[ABOUT THIS EXERCISE]
Show each line from the records below in which the word "catalogue" occurs.

[Extracted records]
(** * ANAC open-data downloader: URL catalogue and CSV consolidation

    A shallow embedding of [01_anac_od_download.py] and the proofs of the
    properties its specification states about [url_generate],
    [normalize_prefix] and [merge_csv_files].

    Conventions of the embedding.
    - A Python [str] is a [string]: a sequence of code points below 256.
      In that range the regular-expression class [\d] is exactly [0-9]
      and the white space accepted by [int()] is the set of [int_space].
    - A Python [int] is a [Z].
    - A raised exception is the [Raise] case of [result]; the exception
      classes are those the modelled calls can raise.
    - The file system is a finite map from absolute, resolved paths (the
      lists of their components) to nodes; symbolic links, permissions,
      relative paths and [..] are resolved outside the model, and the
      bytes of a file are taken to be valid text in the locale's encoding.
    - [print] appends one line to the [stdout] of the world. *)

From Stdlib Require Import ZArith Ascii String List Lia DecimalString.
From stdpp Require Import base tactics option list list_numbers sorting
  countable strings gmap fin_maps fin_map_dom.

Local Open Scope string_scope.
Local Open Scope Z_scope.
Local Open Scope list_scope.

(** ** Exceptions and results *)

Inductive exn : Type :=
  | ValueError
  | FileExistsError
  | FileNotFoundError
  | NotADirectoryError
  | IsADirectoryError.

Inductive result (A : Type) : Type :=
  | Ok (a : A)
  | Raise (e : exn).
Arguments Ok {A} a.
Arguments Raise {A} e.

Global Instance result_ret : MRet result := λ A a, Ok a.
Global Instance result_bind : MBind result := λ A B k r,
  match r with
  | Ok a => k a
  | Raise e => Raise e
  end.

Definition of_option {A} (e : exn) (o : option A) : result A :=
  match o with
  | Some a => Ok a
  | None => Raise e
  end.

(** ** Python string primitives *)

Module PyStr.

Definition code (c : ascii) : nat := nat_of_ascii c.

Definition is_digit (c : ascii) : bool :=
  (Nat.leb 48 (code c)) && (Nat.leb (code c) 57).

Definition digit_val (c : ascii) : Z := Z.of_nat (code c) - 48.

(** [s.startswith(p)] *)
Fixpoint startswith (p s : string) : bool :=
  match p, s with
  | EmptyString, _ => true
  | String _ _, EmptyString => false
  | String a p', String b s' => Ascii.eqb a b && startswith p' s'
  end.

(** [t in s] *)
Fixpoint contains (t s : string) : bool :=
  startswith t s ||
  match s with
  | EmptyString => false
  | String _ s' => contains t s'
  end.

(** [s.endswith(suf)] *)
Definition endswith (suf s : string) : bool :=
  startswith suf
    (substring (String.length s - String.length suf) (String.length suf) s)
  && Nat.leb (String.length suf) (String.length s).

(** [s.replace(old, new)] for a non-empty [old]: the occurrences of [old]
    are found from the left and do not overlap.  [skip] counts the
    characters of the current occurrence still to be dropped. *)
Fixpoint replace_go (old new : string) (skip : nat) (s : string) : string :=
  match s with
  | EmptyString => EmptyString
  | String c s' =>
      match skip with
      | S k => replace_go old new k s'
      | O =>
          if startswith old s
          then new +:+ replace_go old new (String.length old - 1) s'
          else String c (replace_go old new 0 s')
      end
  end.

(** With an empty [old], Python puts [new] before every character and at
    the end. *)
Fixpoint intersperse (new s : string) : string :=
  match s with
  | EmptyString => new
  | String c s' => new +:+ String c (intersperse new s')
  end.

Definition replace (old new s : string) : string :=
  match old with
  | EmptyString => intersperse new s
  | String _ _ => replace_go old new 0 s
  end.

(** *** [int(s)] in base ten *)

Definition int_space (c : ascii) : bool :=
  match code c with
  | 9 | 10 | 11 | 12 | 13 | 32 | 133 | 160 => true
  | _ => false
  end%nat.

Fixpoint lstrip (s : string) : string :=
  match s with
  | EmptyString => EmptyString
  | String c s' => if int_space c then lstrip s' else s
  end.

Fixpoint rstrip (s : string) : string :=
  match s with
  | EmptyString => EmptyString
  | String c s' =>
      match rstrip s' with
      | EmptyString => if int_space c then EmptyString else String c EmptyString
      | r => String c r
      end
  end.

(** Digits with single underscores between them; [prev] tells whether the
    previous character was a digit. *)
Fixpoint int_digits (acc : Z) (prev : bool) (s : string) : option Z :=
  match s with
  | EmptyString => if prev then Some acc else None
  | String c s' =>
      if is_digit c then int_digits (10 * acc + digit_val c) true s'
      else if Ascii.eqb c "_" then
        if prev then int_digits acc false s' else None
      else None
  end.

Definition int (s : string) : result Z :=
  of_option ValueError
    match lstrip (rstrip s) with
    | String "-" r => Z.opp <$> int_digits 0 false r
    | String "+" r => int_digits 0 false r
    | r => int_digits 0 false r
    end.

(** *** [f"{n:0w}"] *)

Definition decimal (n : Z) : string :=
  NilZero.string_of_uint (N.to_uint (Z.to_N (Z.abs n))).

Fixpoint zeros (k : nat) : string :=
  match k with
  | O => EmptyString
  | S k' => String "0" (zeros k')
  end.

Definition zfill (w : nat) (s : string) : string :=
  zeros (w - String.length s) +:+ s.

(** Format specification [0w]: sign first, then zeros up to width [w]. *)
Definition format0 (w : nat) (n : Z) : string :=
  if n <? 0 then String "-" (zfill (w - 1) (decimal n))
  else zfill w (decimal n).

End PyStr.

(** ** URL catalogue generation *)

Module Url.
Import PyStr.

(** The body of the innermost loop. *)
Definition expand (pattern year_str month_str day_str key : string) : string :=
  let url :=
    replace "{DD}" day_str
      (replace "{MM}" month_str
         (replace "{YYYY}" year_str pattern)) in
  if contains "{dataset-name}" url
  then replace "{dataset-name}" key url
  else url.

(** [for pattern in url_base: ... list_url.append(url)] *)
Fixpoint for_patterns (url_base : list string)
    (year_str month_str day_str key : string)
    (list_url : list string) : list string :=
  match url_base with
  | [] => list_url
  | pattern :: rest =>
      for_patterns rest year_str month_str day_str key
        (list_url ++ [expand pattern year_str month_str day_str key])
  end.

(** [for month in list_months: ...] *)
Fixpoint for_months (list_months : list string) (year_str : string)
    (url_base : list string) (key day : string)
    (list_url : list string) : result (list string) :=
  match list_months with
  | [] => Ok list_url
  | month :: rest =>
      m ← int month ;
      d ← int day ;
      for_months rest year_str url_base key day
        (for_patterns url_base year_str (format0 2 m) (format0 2 d) key
           list_url)
  end.

(** [for year in range(year_start, year_end + 1): ...] *)
Fixpoint for_years (years : list Z) (list_months url_base : list string)
    (key day : string) (list_url : list string) : result (list string) :=
  match years with
  | [] => Ok list_url
  | year :: rest =>
      l ← for_months list_months (format0 4 year) url_base key day list_url ;
      for_years rest list_months url_base key day l
  end.

(** [range(a, b)] *)
Definition range (a b : Z) : list Z := seqZ a (b - a).

Definition url_generate (year_start year_end : Z)
    (list_months url_base : list string) (key day : string)
    : result (list string) :=
  for_years (range year_start (year_end + 1)) list_months url_base key day [].

(** The loop of [main] over the other dataset names:
    [list_urls_others_din.extend(url_generate(..., dataset_name))]. *)
Fixpoint for_dataset_names (names : list string) (year_start year_end : Z)
    (list_months url_base : list string) (acc : list string)
    : result (list string) :=
  match names with
  | [] => Ok acc
  | dataset_name :: rest =>
      l ← url_generate year_start year_end list_months url_base
            dataset_name "01" ;
      for_dataset_names rest year_start year_end list_months url_base
        (acc ++ l)
  end.

End Url.

(** ** Regular expressions of the shape used by [normalize_prefix]

    A pattern is a non-empty sequence of one-character atoms, optionally
    anchored by [^] in front and by [$] behind.  Without the MULTILINE flag
    [^] matches at the start of the string only, and [$] matches at the end
    of the string and just before a newline that ends the string. *)

Module Re.
Import PyStr.

Inductive atom : Type :=
  | Digit                 (* \d *)
  | Char (c : ascii).     (* a literal character *)

Record pattern : Type := Pattern {
  caret : bool;
  atoms : list atom;
  dollar : bool
}.

Definition atom_matches (a : atom) (c : ascii) : bool :=
  match a with
  | Digit => is_digit c
  | Char d => Ascii.eqb d c
  end.

(** Matches the atoms at the head of [s] and returns what follows. *)
Fixpoint match_atoms (l : list atom) (s : string) : option string :=
  match l with
  | [] => Some s
  | a :: l' =>
      match s with
      | EmptyString => None
      | String c s' => if atom_matches a c then match_atoms l' s' else None
      end
  end.

Definition dollar_ok (rest : string) : bool :=
  match rest with
  | EmptyString => true
  | String c EmptyString => Ascii.eqb c "010"
  | _ => false
  end.

(** Does the pattern match at the head of [s]?  [first] tells whether the
    head of [s] is the start of the whole string. *)
Definition match_at (p : pattern) (first : bool) (s : string) : bool :=
  implb (caret p) first &&
  match match_atoms (atoms p) s with
  | Some rest => implb (dollar p) (dollar_ok rest)
  | None => false
  end.

(** [re.sub(p, repl, s)] with a literal [repl]: every match, found from the
    left and not overlapping the previous one, is replaced. *)
Fixpoint sub_go (p : pattern) (repl : string) (first : bool) (skip : nat)
    (s : string) : string :=
  match s with
  | EmptyString => EmptyString
  | String c s' =>
      match skip with
      | S k => sub_go p repl false k s'
      | O =>
          if match_at p first s
          then repl +:+ sub_go p repl false (length (atoms p) - 1) s'
          else String c (sub_go p repl false 0 s')
      end
  end.

Definition sub (p : pattern) (repl s : string) : string :=
  sub_go p repl true 0 s.

End Re.

(** ** The file system and the paths of [pathlib] *)

Module Fs.
Import PyStr.

Abbreviation path := (list string).

Inductive node : Type :=
  | Dir
  | File (content : string).

Global Instance node_eq_dec : EqDecision node.
Proof. solve_decision. Defined.

Record world : Type := World {
  fs : gmap path node;
  stdout : list string
}.

Definition with_fs (m : gmap path node) (w : world) : world :=
  {| fs := m; stdout := stdout w |}.

Definition print (line : string) (w : world) : world :=
  {| fs := fs w; stdout := stdout w ++ [line] |}.

(** The node at a path; the root always is a directory. *)
Definition node_at (m : gmap path node) (p : path) : option node :=
  match p with
  | [] => Some Dir
  | _ => m !! p
  end.

(** [p.is_dir()] *)
Definition is_dir (m : gmap path node) (p : path) : bool :=
  match node_at m p with
  | Some Dir => true
  | _ => false
  end.

(** [p.parent], [p.name], [str(p)] *)
Definition parent (p : path) : path := removelast p.
(** * Specification vocabulary *)

(** ** Runs and what they keep *)

(** [prepend es x]: the run [x] with the events [es] put before its own. *)
Definition prepend {A} (es : list event) (x : result A * world * list event)
    : result A * world * list event :=
  (x.1.1, x.1.2, es ++ x.2).

(** [keeps R P m]: whatever the world [m] starts in, the world it ends in is
    related to it by [R] and every event it emits satisfies [P]. *)
Definition keeps {A} (R : relation world) (P : event → Prop) (m : M A) : Prop :=
  ∀ w, R w (final (m w)) ∧ Forall P (events (m w)).

(** The relation that holds between any two worlds. *)
Definition any_world : relation world := λ _ _, True.

(** [fs_grows w w']: every file of [w] is still there in [w']. *)
Definition fs_grows : relation world :=
  λ w w', ∀ path, is_Some (fs w !! path) → is_Some (fs w' !! path).

(** ** Classes of events *)

Definition is_submit_event (e : event) : bool :=
  match e with
  | EvLog _ (MsgCreating _) => true
  | EvHttp _ (Request POST "/v1/batches" _) => true
  | _ => false
  end.

Definition is_poll_event (e : event) : bool :=
  match e with
  | EvLog _ (MsgChecking _) => true
  | EvHttp _ (Request GET _ _) => true
  | EvSleep _ => true
  | _ => false
  end.

(** The downloads a run starts: batch and output file of the
    ["Downloading results"] records. *)
Fixpoint downloads (es : list event) : list (jval * string) :=
  match es with
  | [] => []
  | EvLog _ (MsgDownloading batch_id output_file) :: rest =>
      (batch_id, output_file) :: downloads rest
  | _ :: rest => downloads rest
  end.

Definition is_download_event (e : event) : bool :=
  match e with
  | EvLog _ (MsgDownloading _ _) => true
  | _ => false
  end.

(** [uses_client c e]: the event [e] neither opens nor closes an HTTP client,
    and if it is a request, it goes over the client [c]. *)
Definition uses_client (c : nat) (e : event) : Prop :=
  match e with
  | EvClientOpen _ | EvClientClose _ => False
  | EvHttp c' _ => c' = c
  | _ => True
  end.

(** ** The invariant of the Chunker *)

(** What holds between two iterations of the loop of [split_jsonl_file]:
    [seen] are the lines read so far and [units] the chunks written. *)
Record split_inv (input_file : string) (k : Z) (seen : list string)
    (s : utils.split_state) (w : world) (units : list (list string)) : Prop := {
  inv_names : utils.chunk_files s
              = utils.chunk_filename input_file <$> seqZ 1 (Z.of_nat (length units));
  inv_stored : ∀ (i : nat) u, units !! i = Some u →
              fs w !! utils.chunk_filename input_file (1 + Z.of_nat i) = Some u;
  inv_concat : concat units ++ utils.chunk s = seen;
  inv_full : Forall (λ u, Z.of_nat (length u) = k) units;
  inv_partial : Z.of_nat (length (utils.chunk s)) < k;
  inv_index : utils.chunk_index s = Z.of_nat (length units) + 1
}.

(** ** Attempts of a decorated function *)

(** [transient_attempts a n w w' es]: from the world [w], the attempts
    numbered [a], ..., [a + n - 1] of [body] each raise [RequestError] and
    are each followed by a wait; they lead to [w'] and emit [es]. *)
Inductive transient_attempts {A : Type} (multiplier wmin wmax : Z) (body : M A)
    : nat → nat → world → world → list event → Prop :=
| transient_nil a w : transient_attempts multiplier wmin wmax body a 0 w w []
| transient_cons a n w w1 e1 w2 es :
    body w = (Raise RequestError, w1, e1) →
    transient_attempts multiplier wmin wmax body (S a) n w1 w2 es →
    transient_attempts multiplier wmin wmax body a (S n) w w2
      (e1 ++ EvWait multiplier wmin wmax a :: es).

(** ** The request and the reply of an upload *)


(** What [raise_for_status] and [response.json()['id']] make of a response. *)
Definition id_of_response (r : response) : result jval :=
  if is_success r then
    match body r with
    | Some (JObj fields) =>
        match assoc fields "id" with
        | Some v => Ret v
        | None => Raise (KeyError "id")
        end
    | Some JNonObj => Raise TypeError
    | None => Raise JSONDecodeError
    end
  else Raise (HTTPStatusError (status_code r)).

(** ** Polls that find the batch pending *)

(** [pending_polls k w w' es]: from the world [w], [k] polls in a row each
    return a snapshot whose status is not terminal and are each followed by
    the 30 seconds of sleep; they lead to [w'] and emit [es]. *)
Inductive pending_polls (E : env) (self : batch_manager.BatchManager)
    (batch_id : jval) : nat → world → world → list event → Prop :=
| pending_nil w : pending_polls E self batch_id 0 w w []
| pending_cons k w fields w1 e1 w2 es :
    batch_manager.get_batch_status E self batch_id w = (Ret (JObj fields), w1, e1) →
    batch_manager.terminal (dict_get fields "status") = false →
    pending_polls E self batch_id k w1 w2 es →
    pending_polls E self batch_id (S k) w w2
      (e1 ++ EvProgress 10 :: EvSleep 30 :: es).

(** ** The units of a run *)

(** The record the final summary of [process_batches] comes to. *)
Definition report (failed_batches : list string) : event :=
  if bool_decide (failed_batches ≠ []) then
    EvLog WARNING (MsgFailedBatches failed_batches)
  else EvLog INFO MsgAllProcessed.

(** The units of a list of results that failed, and those that succeeded. *)
Fixpoint failed_units (results : list (string * option exn)) : list string :=
  match results with
  | [] => []
  | (chunk_file, Some _) :: rest => chunk_file :: failed_units rest
  | (_, None) :: rest => failed_units rest
  end.

Fixpoint succeeded_units (results : list (string * option exn)) : list string :=
  match results with
  | [] => []
  | (chunk_file, None) :: rest => chunk_file :: succeeded_units rest
  | (_, Some _) :: rest => succeeded_units rest
  end.

(** [units_run chunk_files w results w' es]: from the world [w],
    [process_batch] is run on each unit of [chunk_files] in turn, each run
    starting in the world the one before left; a run that returns gives the
    result [None], a run that raises [e] gives [Some e] and is followed by
    the record of the failure.  The runs lead to [w'] and emit [es]. *)
Inductive units_run (E : env) (self : batch_manager.BatchManager) (fuel : nat)
    : list string → world → list (string * option exn) →
      world → list event → Prop :=
| units_nil w : units_run E self fuel [] w [] w []
| units_succeeded chunk_file rest w w1 es results w2 es' :
    batch_manager.process_batch E self fuel chunk_file w = (Ret tt, w1, es) →
    units_run E self fuel rest w1 results w2 es' →
    units_run E self fuel (chunk_file :: rest) w ((chunk_file, None) :: results) w2 (es ++ es')
| units_failed chunk_file rest w e w1 es results w2 es' :
    batch_manager.process_batch E self fuel chunk_file w = (Raise e, w1, es) →
    units_run E self fuel rest w1 results w2 es' →
    units_run E self fuel (chunk_file :: rest) w ((chunk_file, Some e) :: results) w2
      (es ++ EvLog ERROR (MsgFailedToProcess chunk_file e) :: es').

(** ** Requests and replies of submit and poll *)

(** The request of [create_batch] for the uploaded file [input_file_id]. *)
Definition create_request (self : batch_manager.BatchManager) (input_file_id : jval)
    (metadata : option (list (string * string))) : request :=
  Request POST "/v1/batches"
    (JsonBody [("completion_window", JStr (batch_manager.completion_window self));
               ("endpoint", JStr (batch_manager.endpoint self));
               ("input_file_id", input_file_id)]
              (batch_manager.metadata_field metadata)).
(** [_create_prompt_from_config] on a configuration whose [target] and
    [fuzzing] sections are empty: every field takes its default. *)
Definition default_prompt : prompt :=
  let api_name := of_string "targetApi" in
  {| docstring := of_string "Implement code that uses " ++ api_name
                    ++ of_string ".";
     example_code := of_string "function demo() { console.log(" ++ api_name
                    ++ of_string "); }";
     separator := of_string "/* === */";
     begin := of_string "// Write code below";
     hw_prompt := [];
     target_api := api_name |}.

Section Methods.

Variable comment_remover : str -> str.
Variable host : machine.
Variable tmp : storage.

Definition filter (self : t) (code : str) : bool :=
  let code := strip (replace (begin (prompt_used self)) [] code) in
  let code := comment_remover code in
  contains (target_api (prompt_used self)) code.

Definition clean (self : t) (code : str) : str := comment_remover code.

Definition clean_code (self : t) (code : str) : str :=
  let code := strip (replace (begin (prompt_used self)) [] code) in
  let code := comment_remover code in
  let code :=
    join [nl]
      (List.filter (fun ln => negb (is_empty (strip ln))) (split nl code)) in
  code.

(** The [with] block opens the file, which empties it, then [f.write]
    encodes the text and the close stores it; each step can raise, and
    what it raises leaves the method. *)
Definition write_back_file (self : t) (code : str) (w : world)
    : res str * world :=
  let code := clean_code self code in
  let wb := of_string "/tmp/temp" ++ CURRENT_TIME self ++ of_string ".js" in
  let holding content :=
    {| fs := write_file wb content (fs w); children := children w |} in
  match tmp (fs w) wb with
  | OpenFails e => (Raise e, w)
  | Opened fault =>
      if encodable code then
        match fault with
        | None => (Ret wb, holding code)
        | Some (e, rest) => (Raise e, holding rest)
        end
      else (Raise UnicodeEncodeError, holding [])
  end.

Definition validate_individual (self : t) (filename : str) (w : world)
    : res (FResult * str) * world :=
  match subprocess_run host [of_string "node"; filename] (timeout self) w with
  | (Raise TimeoutExpired, w') => (Ret (TIMED_OUT, of_string "javascript"), w')
  | (Raise FileNotFoundError, w') =>
      (Ret (ERROR, of_string "node-not-found"), w')
  | (Raise e, w') => (Raise e, w')
  | (Ret exit_code, w') =>
      if (returncode exit_code =? 0)%Z
      then (Ret (SAFE, or_else (stdout exit_code) (of_string "ok")), w')
      else
        let stderr := or_else (stderr exit_code) (stdout exit_code) in
        (Ret (FAILURE, stderr), w')
  end.

(** Modelled from the spec: the caller that chains the two methods is in
    the base class [Target], which is not among the sources.  Section 4.4
    gives one validation call as: persist the source to the artifact, run
    the interpreter on it, classify.  What [write_back_file] raises ends
    the call. *)
Definition validate (self : t) (code : str) (w : world)
    : res (FResult * str) * world :=
  match write_back_file self code w with
  | (Ret wb, w1) => validate_individual self wb w1
  | (Raise e, w1) => (Raise e, w1)
  end.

[RESULT]
(** * ANAC open-data downloader: URL catalogue and CSV consolidation
(** ** URL catalogue generation *)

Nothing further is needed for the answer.